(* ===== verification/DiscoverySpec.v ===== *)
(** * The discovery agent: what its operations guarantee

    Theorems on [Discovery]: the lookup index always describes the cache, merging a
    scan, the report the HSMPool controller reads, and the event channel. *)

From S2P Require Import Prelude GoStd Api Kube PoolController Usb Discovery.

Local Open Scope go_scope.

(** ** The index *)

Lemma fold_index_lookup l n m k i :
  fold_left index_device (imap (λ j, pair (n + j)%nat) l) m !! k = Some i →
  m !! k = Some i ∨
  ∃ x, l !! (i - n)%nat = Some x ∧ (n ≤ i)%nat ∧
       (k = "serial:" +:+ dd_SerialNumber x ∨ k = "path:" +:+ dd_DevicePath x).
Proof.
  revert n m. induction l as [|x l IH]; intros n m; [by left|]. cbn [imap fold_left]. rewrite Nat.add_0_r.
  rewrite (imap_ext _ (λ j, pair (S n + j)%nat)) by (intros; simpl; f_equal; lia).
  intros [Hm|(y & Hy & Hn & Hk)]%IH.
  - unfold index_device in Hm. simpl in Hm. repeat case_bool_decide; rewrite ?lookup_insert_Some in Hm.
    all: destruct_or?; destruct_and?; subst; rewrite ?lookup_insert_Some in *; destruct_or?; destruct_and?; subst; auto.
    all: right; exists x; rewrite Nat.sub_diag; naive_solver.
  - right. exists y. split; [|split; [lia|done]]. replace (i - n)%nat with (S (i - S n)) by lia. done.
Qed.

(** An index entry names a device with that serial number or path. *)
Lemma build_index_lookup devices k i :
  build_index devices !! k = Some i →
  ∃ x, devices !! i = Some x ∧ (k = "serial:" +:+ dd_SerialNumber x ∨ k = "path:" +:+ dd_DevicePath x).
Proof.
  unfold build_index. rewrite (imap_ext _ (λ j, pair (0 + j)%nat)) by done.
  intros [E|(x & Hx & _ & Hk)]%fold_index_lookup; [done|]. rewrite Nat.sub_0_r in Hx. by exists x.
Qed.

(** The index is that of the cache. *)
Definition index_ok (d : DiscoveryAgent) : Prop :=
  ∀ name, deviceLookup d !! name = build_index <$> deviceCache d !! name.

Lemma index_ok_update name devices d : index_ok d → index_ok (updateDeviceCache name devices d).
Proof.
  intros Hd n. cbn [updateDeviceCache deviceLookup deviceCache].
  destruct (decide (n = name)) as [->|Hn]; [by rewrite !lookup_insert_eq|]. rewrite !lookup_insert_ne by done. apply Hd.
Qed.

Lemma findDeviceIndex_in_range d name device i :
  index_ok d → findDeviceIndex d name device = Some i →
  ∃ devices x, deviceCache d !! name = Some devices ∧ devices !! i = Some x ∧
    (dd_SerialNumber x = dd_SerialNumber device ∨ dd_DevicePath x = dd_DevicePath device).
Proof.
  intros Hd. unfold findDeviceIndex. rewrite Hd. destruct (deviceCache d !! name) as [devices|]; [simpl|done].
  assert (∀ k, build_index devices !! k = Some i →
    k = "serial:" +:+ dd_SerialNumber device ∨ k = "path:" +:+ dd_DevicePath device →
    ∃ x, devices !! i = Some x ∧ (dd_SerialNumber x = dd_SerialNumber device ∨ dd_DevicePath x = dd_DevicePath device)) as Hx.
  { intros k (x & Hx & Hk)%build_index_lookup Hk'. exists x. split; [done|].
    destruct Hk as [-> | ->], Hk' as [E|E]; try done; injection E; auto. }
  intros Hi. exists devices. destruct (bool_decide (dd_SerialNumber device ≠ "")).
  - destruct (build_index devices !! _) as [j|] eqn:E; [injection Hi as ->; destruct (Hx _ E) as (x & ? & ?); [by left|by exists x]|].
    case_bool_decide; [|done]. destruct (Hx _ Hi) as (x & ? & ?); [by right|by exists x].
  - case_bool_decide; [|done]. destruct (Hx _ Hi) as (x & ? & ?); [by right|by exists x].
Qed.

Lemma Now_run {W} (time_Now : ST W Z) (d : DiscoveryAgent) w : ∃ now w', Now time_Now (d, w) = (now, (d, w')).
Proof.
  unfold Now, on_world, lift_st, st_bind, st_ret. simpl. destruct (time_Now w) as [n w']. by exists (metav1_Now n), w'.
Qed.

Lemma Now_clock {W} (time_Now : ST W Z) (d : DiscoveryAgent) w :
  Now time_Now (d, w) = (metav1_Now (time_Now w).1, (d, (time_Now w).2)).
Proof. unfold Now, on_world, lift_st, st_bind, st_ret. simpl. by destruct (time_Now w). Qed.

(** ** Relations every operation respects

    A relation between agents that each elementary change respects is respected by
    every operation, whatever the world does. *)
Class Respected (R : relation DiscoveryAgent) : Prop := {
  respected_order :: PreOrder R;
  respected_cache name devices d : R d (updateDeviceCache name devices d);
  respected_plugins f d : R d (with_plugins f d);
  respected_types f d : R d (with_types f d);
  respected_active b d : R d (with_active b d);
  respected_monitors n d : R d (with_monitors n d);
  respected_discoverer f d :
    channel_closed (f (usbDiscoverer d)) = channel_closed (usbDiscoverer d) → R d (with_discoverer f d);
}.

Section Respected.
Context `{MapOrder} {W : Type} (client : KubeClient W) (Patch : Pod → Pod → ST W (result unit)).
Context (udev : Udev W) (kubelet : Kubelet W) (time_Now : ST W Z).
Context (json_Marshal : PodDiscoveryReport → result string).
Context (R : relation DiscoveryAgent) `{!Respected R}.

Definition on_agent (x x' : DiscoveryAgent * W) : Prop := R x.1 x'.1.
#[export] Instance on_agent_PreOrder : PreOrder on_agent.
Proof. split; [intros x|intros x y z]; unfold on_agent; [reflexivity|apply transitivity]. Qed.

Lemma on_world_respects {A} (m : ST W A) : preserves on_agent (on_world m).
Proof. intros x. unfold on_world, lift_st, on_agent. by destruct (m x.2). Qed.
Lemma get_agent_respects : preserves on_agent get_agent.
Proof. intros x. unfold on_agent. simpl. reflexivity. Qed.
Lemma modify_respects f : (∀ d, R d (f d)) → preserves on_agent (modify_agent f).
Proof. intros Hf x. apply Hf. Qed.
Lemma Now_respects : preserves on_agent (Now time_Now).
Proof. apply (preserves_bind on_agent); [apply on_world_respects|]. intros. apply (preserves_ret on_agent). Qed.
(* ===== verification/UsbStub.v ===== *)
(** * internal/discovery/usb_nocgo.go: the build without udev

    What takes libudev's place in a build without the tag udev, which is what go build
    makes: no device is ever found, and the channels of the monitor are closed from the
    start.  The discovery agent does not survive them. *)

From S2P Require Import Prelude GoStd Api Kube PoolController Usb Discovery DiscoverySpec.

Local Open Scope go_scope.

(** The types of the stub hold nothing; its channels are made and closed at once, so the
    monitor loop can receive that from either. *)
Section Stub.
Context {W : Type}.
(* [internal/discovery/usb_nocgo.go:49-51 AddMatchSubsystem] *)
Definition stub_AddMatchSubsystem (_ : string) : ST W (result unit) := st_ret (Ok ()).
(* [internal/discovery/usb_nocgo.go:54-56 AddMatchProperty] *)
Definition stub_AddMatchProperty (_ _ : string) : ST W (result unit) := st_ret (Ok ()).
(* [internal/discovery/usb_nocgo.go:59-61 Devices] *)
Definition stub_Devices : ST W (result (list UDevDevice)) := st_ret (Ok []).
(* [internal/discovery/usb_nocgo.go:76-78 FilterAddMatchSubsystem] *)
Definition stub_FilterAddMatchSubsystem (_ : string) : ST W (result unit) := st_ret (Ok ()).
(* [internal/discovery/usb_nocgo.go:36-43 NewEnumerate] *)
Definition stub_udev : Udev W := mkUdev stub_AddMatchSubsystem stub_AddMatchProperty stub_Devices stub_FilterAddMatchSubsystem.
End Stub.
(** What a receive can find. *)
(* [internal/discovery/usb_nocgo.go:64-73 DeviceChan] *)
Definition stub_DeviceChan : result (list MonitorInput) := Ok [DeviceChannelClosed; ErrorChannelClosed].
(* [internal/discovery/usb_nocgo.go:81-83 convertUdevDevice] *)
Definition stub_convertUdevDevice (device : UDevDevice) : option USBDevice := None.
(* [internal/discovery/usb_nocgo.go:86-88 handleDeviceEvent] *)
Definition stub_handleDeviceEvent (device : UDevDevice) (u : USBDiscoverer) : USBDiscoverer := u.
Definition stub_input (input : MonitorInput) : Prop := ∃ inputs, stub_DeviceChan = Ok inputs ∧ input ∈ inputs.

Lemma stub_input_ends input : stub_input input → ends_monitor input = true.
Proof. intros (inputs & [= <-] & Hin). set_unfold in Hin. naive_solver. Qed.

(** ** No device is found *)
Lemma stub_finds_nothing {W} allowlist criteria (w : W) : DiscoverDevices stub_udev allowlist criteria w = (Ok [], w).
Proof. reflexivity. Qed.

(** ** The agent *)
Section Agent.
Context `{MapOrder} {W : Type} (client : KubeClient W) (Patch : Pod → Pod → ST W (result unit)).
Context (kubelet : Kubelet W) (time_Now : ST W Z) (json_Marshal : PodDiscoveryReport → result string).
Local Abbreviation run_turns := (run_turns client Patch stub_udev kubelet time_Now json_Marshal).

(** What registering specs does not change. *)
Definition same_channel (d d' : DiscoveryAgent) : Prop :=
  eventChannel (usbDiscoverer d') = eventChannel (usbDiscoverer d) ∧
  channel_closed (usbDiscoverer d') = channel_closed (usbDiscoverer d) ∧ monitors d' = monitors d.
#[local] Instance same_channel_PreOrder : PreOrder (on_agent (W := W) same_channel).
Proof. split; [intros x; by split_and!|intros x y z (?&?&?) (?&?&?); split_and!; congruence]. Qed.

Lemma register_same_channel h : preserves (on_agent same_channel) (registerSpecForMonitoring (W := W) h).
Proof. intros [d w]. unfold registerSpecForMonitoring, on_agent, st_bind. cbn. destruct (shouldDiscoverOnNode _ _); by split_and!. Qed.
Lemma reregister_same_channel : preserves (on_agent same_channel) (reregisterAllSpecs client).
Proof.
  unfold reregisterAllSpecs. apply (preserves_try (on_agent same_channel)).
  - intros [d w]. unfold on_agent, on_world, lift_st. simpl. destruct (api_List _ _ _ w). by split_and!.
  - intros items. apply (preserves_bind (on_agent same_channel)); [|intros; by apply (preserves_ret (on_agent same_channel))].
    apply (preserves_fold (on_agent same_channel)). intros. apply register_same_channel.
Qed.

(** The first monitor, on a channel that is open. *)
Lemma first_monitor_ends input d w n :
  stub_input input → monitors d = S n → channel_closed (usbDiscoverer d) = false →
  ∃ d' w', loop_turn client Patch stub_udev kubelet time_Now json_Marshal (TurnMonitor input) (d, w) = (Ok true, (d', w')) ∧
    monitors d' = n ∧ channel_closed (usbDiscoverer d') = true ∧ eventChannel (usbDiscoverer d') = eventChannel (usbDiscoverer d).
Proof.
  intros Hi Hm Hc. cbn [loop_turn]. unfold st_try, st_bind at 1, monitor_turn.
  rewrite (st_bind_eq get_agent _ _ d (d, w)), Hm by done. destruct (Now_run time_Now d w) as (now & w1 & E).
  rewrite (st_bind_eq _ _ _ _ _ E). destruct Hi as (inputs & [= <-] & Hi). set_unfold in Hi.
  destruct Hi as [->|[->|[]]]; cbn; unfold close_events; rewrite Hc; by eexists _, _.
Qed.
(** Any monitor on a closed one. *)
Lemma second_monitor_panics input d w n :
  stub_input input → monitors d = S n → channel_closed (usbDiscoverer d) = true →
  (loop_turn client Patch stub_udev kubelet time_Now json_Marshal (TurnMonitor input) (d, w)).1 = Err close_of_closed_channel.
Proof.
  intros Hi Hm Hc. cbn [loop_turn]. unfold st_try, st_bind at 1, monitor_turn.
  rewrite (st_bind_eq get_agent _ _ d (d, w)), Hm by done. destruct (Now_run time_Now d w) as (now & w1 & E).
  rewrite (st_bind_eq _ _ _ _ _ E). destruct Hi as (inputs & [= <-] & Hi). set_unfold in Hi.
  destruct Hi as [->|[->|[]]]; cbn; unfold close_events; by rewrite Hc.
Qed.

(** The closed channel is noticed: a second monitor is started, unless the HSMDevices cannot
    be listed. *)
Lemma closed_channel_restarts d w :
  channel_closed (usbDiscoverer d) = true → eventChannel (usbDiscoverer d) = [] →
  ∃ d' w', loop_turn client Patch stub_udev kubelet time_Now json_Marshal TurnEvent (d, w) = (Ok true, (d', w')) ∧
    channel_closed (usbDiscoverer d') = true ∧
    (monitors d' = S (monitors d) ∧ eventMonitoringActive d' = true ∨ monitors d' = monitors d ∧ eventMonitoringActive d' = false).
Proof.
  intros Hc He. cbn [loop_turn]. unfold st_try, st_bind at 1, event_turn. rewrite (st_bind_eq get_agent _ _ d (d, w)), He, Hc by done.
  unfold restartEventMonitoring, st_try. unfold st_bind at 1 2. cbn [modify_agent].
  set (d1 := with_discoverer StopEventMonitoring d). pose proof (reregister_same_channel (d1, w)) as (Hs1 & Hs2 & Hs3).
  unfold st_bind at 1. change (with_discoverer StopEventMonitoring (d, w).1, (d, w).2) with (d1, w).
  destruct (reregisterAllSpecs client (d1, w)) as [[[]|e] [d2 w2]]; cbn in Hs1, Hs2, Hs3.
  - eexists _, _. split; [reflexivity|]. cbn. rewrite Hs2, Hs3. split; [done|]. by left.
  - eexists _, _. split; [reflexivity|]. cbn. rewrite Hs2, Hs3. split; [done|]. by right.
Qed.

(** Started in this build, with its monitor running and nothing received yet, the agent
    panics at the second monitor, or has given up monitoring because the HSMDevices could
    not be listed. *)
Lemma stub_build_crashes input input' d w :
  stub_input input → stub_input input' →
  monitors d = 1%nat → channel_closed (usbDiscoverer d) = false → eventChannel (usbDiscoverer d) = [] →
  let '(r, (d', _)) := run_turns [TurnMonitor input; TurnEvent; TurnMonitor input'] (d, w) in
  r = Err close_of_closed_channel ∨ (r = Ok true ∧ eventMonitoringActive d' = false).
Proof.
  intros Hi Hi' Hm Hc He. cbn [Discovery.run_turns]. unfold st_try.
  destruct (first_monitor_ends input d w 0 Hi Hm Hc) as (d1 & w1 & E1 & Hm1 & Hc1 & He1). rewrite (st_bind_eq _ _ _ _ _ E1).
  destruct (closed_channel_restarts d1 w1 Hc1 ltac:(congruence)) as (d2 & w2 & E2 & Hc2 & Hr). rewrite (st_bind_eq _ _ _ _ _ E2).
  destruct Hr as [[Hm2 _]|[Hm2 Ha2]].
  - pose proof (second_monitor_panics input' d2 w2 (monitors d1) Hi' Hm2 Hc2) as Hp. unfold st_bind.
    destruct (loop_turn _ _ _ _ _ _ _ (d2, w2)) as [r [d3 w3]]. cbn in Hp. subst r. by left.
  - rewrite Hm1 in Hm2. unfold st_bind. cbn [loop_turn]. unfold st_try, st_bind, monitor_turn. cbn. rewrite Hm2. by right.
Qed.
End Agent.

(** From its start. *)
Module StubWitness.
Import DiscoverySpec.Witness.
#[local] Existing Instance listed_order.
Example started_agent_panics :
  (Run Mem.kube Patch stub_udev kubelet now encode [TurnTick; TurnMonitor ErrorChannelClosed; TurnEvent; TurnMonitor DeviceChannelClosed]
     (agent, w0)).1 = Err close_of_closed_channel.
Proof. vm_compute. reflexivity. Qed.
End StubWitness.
* * *
Exercise instructions:
What is asked for is an exact copy of the lines above from the one containing "(now, (d, w'))." through the one containing "respected_active b d", and only those.

Solution for this problem:
Lemma Now_run {W} (time_Now : ST W Z) (d : DiscoveryAgent) w : ∃ now w', Now time_Now (d, w) = (now, (d, w')).
Proof.
  unfold Now, on_world, lift_st, st_bind, st_ret. simpl. destruct (time_Now w) as [n w']. by exists (metav1_Now n), w'.
Qed.

Lemma Now_clock {W} (time_Now : ST W Z) (d : DiscoveryAgent) w :
  Now time_Now (d, w) = (metav1_Now (time_Now w).1, (d, (time_Now w).2)).
Proof. unfold Now, on_world, lift_st, st_bind, st_ret. simpl. by destruct (time_Now w). Qed.

(** ** Relations every operation respects

    A relation between agents that each elementary change respects is respected by
    every operation, whatever the world does. *)
Class Respected (R : relation DiscoveryAgent) : Prop := {
  respected_order :: PreOrder R;
  respected_cache name devices d : R d (updateDeviceCache name devices d);
  respected_plugins f d : R d (with_plugins f d);
  respected_types f d : R d (with_types f d);
  respected_active b d : R d (with_active b d);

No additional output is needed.